> _Your assignment_
In the records below, find the line with "then update_timer c persist_deadline" and the line with "else if retransmit_deadline_ms"; return exactly those lines and every line between them.

> _Available data_
★ ★ ★

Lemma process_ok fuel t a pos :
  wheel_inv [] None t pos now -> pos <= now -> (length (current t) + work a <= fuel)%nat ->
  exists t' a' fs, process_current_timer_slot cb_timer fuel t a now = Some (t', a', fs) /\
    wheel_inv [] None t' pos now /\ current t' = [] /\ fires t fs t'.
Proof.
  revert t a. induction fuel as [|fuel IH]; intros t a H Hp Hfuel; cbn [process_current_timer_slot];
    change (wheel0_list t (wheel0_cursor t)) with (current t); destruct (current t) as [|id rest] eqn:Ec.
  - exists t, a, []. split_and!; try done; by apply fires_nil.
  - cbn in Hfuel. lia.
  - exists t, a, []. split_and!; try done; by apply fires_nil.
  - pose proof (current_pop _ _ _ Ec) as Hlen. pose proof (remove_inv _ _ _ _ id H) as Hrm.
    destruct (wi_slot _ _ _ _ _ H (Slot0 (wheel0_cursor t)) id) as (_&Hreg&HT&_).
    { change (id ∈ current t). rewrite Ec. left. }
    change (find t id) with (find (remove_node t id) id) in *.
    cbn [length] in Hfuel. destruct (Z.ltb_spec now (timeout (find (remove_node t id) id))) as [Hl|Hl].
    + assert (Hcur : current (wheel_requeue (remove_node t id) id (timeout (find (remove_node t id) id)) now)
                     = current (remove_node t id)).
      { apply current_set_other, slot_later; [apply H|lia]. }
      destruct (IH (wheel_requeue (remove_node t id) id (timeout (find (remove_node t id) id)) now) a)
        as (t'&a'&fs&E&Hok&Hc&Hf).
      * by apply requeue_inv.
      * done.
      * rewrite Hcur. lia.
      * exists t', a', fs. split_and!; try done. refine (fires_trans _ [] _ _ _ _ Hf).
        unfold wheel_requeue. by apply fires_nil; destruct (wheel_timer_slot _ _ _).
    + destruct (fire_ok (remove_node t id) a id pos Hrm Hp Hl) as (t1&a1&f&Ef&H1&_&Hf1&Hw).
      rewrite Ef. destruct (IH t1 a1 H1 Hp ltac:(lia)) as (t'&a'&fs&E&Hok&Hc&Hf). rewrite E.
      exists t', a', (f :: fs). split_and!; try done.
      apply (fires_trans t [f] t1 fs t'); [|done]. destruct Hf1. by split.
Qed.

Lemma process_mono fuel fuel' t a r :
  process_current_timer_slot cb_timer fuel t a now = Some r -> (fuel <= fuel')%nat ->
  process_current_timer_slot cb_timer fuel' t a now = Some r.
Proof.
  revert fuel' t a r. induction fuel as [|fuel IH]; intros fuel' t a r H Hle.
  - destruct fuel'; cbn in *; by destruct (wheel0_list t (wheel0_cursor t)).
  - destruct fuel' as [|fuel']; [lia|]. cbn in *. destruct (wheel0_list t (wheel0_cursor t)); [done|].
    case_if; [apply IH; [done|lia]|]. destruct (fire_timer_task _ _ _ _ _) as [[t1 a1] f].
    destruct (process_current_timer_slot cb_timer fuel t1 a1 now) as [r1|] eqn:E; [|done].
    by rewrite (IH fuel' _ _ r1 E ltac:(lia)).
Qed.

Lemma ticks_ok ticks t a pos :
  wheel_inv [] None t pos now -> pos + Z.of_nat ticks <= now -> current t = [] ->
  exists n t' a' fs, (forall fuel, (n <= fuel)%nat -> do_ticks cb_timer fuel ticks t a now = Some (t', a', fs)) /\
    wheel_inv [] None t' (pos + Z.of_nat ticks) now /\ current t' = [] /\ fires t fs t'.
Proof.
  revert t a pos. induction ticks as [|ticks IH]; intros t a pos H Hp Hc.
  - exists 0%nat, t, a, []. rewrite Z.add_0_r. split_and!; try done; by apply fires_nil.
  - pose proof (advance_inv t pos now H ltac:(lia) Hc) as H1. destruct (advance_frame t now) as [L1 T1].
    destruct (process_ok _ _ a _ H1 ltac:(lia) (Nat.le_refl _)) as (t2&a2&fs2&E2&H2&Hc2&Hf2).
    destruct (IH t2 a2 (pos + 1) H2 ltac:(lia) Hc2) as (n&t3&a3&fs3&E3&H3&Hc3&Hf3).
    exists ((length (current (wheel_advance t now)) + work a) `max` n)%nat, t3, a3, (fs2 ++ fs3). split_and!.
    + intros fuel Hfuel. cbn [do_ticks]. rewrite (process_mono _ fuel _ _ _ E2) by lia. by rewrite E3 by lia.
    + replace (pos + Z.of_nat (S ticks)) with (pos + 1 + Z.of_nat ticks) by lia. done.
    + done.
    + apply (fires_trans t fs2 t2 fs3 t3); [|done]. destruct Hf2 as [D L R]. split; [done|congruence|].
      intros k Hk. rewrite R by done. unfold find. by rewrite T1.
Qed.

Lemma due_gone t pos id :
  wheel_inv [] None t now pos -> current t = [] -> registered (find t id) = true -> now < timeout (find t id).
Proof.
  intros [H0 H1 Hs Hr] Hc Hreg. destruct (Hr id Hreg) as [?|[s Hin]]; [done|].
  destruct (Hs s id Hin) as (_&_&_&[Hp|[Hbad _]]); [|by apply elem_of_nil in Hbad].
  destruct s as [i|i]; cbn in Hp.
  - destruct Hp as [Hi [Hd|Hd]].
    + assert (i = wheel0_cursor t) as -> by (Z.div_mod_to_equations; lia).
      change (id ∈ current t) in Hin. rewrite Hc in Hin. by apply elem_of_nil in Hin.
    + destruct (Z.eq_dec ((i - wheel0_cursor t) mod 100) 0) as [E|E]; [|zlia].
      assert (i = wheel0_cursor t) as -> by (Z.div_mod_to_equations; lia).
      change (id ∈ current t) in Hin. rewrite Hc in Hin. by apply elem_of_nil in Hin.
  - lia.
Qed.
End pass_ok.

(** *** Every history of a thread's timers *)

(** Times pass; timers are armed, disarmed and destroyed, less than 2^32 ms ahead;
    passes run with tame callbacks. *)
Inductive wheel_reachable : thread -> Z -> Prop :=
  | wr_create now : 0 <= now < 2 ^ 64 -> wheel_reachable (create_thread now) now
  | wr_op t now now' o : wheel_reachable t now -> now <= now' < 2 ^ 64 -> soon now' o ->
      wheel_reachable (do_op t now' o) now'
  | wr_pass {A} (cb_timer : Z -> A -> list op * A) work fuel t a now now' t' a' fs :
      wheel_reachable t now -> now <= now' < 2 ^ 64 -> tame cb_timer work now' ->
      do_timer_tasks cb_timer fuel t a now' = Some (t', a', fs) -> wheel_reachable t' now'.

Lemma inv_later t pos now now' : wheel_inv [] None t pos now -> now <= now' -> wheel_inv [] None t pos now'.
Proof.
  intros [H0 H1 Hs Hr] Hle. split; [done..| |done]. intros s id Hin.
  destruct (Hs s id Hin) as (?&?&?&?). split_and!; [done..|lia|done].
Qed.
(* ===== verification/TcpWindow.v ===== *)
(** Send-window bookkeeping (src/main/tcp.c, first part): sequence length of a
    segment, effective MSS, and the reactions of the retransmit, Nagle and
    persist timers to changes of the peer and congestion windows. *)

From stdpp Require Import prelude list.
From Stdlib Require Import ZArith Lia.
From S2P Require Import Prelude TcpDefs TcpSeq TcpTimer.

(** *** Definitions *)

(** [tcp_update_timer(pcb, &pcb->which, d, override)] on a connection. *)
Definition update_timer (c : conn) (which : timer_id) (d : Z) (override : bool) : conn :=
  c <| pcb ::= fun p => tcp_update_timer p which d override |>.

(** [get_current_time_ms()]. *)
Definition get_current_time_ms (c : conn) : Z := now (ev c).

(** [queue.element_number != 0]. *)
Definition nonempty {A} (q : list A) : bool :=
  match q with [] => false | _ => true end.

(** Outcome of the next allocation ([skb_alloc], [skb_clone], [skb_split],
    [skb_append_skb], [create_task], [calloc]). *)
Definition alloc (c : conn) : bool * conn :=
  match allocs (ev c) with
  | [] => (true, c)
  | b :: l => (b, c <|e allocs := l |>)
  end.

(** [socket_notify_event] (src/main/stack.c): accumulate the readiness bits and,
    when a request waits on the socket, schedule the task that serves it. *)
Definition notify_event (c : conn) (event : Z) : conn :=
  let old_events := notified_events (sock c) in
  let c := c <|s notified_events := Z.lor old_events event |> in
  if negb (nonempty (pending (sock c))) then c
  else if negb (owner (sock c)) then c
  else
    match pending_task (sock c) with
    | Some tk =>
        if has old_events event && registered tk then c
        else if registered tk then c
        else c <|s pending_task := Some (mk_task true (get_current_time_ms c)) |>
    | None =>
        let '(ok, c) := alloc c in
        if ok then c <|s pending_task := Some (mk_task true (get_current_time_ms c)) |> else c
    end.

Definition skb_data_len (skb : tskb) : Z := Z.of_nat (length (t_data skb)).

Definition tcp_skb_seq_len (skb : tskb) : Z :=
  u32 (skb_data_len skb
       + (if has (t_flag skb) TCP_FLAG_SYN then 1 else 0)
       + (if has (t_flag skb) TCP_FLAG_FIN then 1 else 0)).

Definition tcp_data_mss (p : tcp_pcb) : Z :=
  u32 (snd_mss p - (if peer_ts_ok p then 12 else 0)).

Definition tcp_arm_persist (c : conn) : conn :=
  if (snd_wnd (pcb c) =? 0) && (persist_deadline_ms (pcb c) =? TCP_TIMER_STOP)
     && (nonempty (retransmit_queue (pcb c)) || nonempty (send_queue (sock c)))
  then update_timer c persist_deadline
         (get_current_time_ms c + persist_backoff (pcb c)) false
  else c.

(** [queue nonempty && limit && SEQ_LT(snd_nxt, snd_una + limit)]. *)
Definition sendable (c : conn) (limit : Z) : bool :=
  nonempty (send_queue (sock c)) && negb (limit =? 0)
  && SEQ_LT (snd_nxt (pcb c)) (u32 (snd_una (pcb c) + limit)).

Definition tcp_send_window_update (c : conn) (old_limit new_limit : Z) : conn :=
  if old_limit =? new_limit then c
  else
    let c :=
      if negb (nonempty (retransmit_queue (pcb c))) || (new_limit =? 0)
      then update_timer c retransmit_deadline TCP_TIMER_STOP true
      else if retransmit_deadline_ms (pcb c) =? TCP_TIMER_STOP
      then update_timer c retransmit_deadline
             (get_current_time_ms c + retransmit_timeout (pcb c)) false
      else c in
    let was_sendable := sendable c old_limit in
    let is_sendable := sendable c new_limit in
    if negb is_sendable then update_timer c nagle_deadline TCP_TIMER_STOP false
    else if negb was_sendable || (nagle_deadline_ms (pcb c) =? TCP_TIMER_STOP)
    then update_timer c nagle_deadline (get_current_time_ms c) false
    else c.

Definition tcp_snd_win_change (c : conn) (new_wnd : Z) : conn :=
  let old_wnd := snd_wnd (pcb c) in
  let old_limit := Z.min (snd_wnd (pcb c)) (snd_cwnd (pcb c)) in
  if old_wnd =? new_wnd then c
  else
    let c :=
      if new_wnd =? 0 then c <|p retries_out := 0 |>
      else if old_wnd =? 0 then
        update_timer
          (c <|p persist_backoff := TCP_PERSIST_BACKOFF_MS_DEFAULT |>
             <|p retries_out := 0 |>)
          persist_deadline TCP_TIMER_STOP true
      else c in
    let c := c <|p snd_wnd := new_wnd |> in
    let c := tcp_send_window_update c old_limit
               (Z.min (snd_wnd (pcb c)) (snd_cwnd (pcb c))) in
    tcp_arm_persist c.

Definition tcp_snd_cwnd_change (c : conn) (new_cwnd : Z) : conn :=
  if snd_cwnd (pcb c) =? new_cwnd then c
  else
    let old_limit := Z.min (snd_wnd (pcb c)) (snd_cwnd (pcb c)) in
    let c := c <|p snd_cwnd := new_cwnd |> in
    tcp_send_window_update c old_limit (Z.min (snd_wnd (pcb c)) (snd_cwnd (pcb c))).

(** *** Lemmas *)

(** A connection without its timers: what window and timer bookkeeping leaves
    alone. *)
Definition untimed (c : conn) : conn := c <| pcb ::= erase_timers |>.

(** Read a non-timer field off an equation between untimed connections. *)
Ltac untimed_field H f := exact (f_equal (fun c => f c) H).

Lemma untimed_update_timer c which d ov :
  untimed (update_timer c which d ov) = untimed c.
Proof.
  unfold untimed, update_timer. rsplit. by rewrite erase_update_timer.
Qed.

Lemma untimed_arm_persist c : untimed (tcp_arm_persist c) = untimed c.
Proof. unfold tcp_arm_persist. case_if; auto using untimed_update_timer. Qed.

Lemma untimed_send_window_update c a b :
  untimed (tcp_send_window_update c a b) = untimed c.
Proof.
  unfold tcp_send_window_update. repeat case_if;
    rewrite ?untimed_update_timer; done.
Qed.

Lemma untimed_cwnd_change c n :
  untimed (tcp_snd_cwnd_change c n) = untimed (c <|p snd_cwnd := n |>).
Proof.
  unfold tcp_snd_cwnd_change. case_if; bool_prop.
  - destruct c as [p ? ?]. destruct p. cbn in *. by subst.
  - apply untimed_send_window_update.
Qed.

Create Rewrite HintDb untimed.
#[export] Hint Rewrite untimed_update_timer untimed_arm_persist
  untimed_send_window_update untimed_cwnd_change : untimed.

★ ★ ★

> _Exercise output_
  then update_timer c persist_deadline
         (get_current_time_ms c + persist_backoff (pcb c)) false
  else c.

(** [queue nonempty && limit && SEQ_LT(snd_nxt, snd_una + limit)]. *)
Definition sendable (c : conn) (limit : Z) : bool :=
  nonempty (send_queue (sock c)) && negb (limit =? 0)
  && SEQ_LT (snd_nxt (pcb c)) (u32 (snd_una (pcb c) + limit)).

Definition tcp_send_window_update (c : conn) (old_limit new_limit : Z) : conn :=
  if old_limit =? new_limit then c
  else
    let c :=
      if negb (nonempty (retransmit_queue (pcb c))) || (new_limit =? 0)
      then update_timer c retransmit_deadline TCP_TIMER_STOP true
      else if retransmit_deadline_ms (pcb c) =? TCP_TIMER_STOP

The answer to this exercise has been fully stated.